WHAT THIS TASK INVOLVES
With the string "when" as the filter, copy each matching line from the records.

Stored data entries
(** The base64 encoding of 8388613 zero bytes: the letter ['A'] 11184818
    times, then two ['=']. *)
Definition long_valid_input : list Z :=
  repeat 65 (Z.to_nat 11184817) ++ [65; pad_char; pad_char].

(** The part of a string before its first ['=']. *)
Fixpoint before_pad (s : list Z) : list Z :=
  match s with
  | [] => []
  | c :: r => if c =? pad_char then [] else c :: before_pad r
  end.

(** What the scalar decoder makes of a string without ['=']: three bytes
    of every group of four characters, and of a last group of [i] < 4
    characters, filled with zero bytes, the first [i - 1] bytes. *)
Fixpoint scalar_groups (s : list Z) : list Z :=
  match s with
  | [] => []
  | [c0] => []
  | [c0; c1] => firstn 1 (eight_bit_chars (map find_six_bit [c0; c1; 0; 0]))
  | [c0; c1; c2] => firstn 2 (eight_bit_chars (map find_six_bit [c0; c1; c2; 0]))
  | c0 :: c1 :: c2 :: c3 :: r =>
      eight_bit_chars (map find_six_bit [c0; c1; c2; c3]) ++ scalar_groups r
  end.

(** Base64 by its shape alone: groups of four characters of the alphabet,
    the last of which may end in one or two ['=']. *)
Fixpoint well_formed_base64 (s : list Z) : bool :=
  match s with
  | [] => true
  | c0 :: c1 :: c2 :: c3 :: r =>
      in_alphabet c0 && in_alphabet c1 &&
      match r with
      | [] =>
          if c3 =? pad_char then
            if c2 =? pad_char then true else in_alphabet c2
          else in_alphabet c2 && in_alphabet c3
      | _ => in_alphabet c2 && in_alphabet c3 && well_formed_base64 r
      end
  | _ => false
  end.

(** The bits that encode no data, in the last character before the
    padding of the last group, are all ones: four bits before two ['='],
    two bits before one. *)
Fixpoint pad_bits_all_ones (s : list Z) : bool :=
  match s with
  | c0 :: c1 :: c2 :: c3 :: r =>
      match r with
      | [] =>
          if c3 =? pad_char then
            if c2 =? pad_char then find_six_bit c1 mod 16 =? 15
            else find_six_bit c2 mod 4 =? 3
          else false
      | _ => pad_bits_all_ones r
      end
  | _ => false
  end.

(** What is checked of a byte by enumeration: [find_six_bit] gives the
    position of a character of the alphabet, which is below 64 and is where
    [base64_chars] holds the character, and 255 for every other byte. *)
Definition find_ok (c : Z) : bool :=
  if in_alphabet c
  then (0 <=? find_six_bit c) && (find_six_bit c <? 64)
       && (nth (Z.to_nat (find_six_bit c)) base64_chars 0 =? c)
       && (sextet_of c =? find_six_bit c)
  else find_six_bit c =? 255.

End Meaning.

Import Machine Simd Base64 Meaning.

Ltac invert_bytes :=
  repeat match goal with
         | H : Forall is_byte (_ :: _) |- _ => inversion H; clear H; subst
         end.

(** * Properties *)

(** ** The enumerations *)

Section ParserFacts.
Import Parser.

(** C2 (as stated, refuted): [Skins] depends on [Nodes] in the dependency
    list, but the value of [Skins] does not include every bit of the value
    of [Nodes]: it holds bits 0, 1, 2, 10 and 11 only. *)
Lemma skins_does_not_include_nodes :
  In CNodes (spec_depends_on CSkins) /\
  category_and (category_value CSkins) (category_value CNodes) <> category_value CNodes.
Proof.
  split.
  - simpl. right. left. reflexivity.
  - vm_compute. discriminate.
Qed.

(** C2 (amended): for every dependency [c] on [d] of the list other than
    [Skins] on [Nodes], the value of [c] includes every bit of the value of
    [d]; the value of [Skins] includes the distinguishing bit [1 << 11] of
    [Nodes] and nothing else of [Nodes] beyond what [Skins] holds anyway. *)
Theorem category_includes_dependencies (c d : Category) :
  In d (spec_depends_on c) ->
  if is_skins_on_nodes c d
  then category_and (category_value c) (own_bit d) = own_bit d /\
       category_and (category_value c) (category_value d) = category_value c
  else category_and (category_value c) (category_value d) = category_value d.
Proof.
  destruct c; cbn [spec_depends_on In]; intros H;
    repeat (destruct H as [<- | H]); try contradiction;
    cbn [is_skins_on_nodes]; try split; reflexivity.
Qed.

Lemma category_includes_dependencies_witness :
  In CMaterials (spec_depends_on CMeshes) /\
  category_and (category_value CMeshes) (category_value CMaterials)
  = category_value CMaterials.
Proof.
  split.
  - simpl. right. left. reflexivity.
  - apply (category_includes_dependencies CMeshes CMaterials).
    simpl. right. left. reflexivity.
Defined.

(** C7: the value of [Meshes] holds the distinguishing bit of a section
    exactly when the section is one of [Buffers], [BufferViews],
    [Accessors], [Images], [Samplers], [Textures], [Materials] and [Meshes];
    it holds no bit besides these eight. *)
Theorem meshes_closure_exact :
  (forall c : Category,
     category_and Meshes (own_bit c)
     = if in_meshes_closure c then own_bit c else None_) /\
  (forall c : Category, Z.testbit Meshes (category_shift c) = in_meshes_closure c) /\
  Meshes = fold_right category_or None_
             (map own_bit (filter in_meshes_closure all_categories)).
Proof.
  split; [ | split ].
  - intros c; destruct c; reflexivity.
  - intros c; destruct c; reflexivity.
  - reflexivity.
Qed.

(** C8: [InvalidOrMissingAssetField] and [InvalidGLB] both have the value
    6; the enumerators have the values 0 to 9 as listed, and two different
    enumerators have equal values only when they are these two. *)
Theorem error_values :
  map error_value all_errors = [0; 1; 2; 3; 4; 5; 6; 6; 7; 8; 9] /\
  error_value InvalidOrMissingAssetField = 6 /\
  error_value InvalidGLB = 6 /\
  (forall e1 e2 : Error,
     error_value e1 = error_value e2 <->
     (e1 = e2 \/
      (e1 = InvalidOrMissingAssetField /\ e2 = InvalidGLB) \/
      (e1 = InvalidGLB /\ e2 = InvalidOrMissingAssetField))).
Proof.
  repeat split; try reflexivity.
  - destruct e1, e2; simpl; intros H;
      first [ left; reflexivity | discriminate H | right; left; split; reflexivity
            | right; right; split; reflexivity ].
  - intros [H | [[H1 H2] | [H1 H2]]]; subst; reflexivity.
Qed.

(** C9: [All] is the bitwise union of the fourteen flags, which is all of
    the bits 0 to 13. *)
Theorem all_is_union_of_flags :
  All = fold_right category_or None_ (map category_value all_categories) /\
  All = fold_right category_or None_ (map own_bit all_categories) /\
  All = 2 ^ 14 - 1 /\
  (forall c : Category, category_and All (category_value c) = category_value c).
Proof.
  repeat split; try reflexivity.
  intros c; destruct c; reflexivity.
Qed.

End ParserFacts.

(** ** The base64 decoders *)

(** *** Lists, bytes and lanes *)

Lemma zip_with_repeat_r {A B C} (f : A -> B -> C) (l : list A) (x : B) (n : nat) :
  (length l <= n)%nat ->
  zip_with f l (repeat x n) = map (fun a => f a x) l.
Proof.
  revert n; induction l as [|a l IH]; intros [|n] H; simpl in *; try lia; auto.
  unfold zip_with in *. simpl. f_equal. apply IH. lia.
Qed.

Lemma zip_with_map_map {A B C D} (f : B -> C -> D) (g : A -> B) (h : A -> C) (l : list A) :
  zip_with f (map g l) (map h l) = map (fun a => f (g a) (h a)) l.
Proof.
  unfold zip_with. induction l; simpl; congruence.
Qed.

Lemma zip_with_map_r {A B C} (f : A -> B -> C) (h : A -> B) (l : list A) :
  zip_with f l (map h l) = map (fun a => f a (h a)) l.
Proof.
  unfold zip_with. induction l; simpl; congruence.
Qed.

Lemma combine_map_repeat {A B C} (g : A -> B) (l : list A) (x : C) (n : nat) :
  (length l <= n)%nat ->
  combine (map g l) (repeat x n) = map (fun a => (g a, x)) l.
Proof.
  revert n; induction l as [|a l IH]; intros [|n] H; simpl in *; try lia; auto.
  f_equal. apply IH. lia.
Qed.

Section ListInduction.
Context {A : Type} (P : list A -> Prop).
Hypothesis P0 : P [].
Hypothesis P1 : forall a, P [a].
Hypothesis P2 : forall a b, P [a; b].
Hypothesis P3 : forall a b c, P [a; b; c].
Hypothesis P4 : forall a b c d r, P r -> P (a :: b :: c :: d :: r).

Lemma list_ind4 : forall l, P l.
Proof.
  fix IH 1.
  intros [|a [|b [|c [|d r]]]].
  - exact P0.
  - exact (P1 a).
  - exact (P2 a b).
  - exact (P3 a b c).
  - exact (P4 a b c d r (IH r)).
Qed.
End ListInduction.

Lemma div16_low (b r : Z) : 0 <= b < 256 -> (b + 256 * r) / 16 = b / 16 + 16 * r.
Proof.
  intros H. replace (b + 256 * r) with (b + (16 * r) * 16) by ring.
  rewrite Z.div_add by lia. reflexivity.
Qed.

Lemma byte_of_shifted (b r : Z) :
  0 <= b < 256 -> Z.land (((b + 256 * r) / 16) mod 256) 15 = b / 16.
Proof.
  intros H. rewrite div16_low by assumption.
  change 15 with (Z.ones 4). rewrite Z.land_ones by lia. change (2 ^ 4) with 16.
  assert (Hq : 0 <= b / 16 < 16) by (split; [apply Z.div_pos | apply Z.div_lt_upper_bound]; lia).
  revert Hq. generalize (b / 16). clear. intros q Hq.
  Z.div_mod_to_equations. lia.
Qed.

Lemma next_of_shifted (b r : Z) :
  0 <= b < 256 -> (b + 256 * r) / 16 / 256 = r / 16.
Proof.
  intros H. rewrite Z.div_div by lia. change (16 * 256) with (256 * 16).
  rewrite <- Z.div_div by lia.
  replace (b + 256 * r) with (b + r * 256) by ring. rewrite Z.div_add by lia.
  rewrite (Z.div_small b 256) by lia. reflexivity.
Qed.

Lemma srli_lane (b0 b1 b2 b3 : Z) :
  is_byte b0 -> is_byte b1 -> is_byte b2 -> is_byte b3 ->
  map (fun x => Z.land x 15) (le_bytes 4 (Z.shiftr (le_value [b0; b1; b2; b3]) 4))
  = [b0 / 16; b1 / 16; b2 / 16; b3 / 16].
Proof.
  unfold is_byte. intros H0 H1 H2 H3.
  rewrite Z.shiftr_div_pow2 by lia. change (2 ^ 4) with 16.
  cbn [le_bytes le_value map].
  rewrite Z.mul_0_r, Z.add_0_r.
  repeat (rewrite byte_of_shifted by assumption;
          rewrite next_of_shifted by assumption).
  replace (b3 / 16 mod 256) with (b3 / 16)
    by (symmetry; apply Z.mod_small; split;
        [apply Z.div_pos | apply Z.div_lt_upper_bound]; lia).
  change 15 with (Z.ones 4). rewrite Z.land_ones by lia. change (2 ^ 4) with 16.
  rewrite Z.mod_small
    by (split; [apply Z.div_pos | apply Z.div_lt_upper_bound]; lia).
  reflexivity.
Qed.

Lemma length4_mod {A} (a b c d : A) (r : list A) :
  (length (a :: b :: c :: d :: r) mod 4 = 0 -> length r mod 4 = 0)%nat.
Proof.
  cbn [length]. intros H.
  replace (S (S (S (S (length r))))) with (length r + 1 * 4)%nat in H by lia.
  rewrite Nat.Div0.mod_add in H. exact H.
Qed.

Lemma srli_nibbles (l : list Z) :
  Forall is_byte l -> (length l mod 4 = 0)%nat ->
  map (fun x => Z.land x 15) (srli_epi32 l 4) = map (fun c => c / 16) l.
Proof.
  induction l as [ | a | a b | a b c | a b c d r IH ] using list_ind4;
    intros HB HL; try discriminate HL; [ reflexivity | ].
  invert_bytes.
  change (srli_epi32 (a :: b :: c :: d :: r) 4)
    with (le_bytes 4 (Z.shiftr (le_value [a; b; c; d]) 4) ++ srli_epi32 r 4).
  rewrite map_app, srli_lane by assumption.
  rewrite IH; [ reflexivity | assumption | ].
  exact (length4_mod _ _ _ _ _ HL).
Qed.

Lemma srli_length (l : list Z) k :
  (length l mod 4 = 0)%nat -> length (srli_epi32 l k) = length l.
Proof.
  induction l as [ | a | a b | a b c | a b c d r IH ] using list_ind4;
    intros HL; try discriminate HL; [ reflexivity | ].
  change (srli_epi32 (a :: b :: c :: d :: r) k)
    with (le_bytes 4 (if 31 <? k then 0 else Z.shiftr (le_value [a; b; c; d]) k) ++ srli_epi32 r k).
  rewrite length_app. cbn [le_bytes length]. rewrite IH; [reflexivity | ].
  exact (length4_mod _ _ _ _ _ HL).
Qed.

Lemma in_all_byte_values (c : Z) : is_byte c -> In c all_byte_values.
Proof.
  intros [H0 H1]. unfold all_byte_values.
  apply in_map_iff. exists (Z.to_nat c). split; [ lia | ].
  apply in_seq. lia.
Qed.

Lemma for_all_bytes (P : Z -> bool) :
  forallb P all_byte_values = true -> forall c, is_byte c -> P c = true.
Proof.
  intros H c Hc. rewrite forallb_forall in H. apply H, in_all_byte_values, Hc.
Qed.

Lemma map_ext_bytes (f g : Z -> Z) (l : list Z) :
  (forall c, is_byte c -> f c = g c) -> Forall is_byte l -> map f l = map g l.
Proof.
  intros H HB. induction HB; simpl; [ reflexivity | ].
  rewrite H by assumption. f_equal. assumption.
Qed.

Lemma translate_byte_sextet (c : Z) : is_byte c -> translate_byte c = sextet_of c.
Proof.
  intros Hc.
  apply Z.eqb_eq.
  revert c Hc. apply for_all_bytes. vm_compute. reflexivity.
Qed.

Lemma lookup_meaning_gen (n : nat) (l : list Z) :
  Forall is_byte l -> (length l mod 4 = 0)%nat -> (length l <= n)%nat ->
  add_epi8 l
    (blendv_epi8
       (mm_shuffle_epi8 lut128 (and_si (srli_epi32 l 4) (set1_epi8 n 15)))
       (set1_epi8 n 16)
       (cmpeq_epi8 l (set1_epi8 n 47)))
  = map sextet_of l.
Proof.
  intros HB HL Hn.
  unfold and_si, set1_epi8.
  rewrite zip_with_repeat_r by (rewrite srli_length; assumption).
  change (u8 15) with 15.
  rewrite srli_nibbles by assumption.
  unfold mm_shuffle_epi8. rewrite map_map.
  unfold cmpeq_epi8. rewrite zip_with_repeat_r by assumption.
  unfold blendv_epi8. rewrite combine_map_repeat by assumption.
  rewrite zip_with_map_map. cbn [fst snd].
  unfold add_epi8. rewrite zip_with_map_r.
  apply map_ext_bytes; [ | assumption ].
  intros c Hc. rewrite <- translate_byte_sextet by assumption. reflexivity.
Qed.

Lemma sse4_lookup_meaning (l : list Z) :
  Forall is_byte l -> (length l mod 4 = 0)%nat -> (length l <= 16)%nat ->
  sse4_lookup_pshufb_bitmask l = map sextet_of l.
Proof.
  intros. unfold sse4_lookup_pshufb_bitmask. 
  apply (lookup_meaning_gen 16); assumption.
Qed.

RESPONSE TO THIS EXERCISE
    exactly when the section is one of [Buffers], [BufferViews],
    enumerators have equal values only when they are these two. *)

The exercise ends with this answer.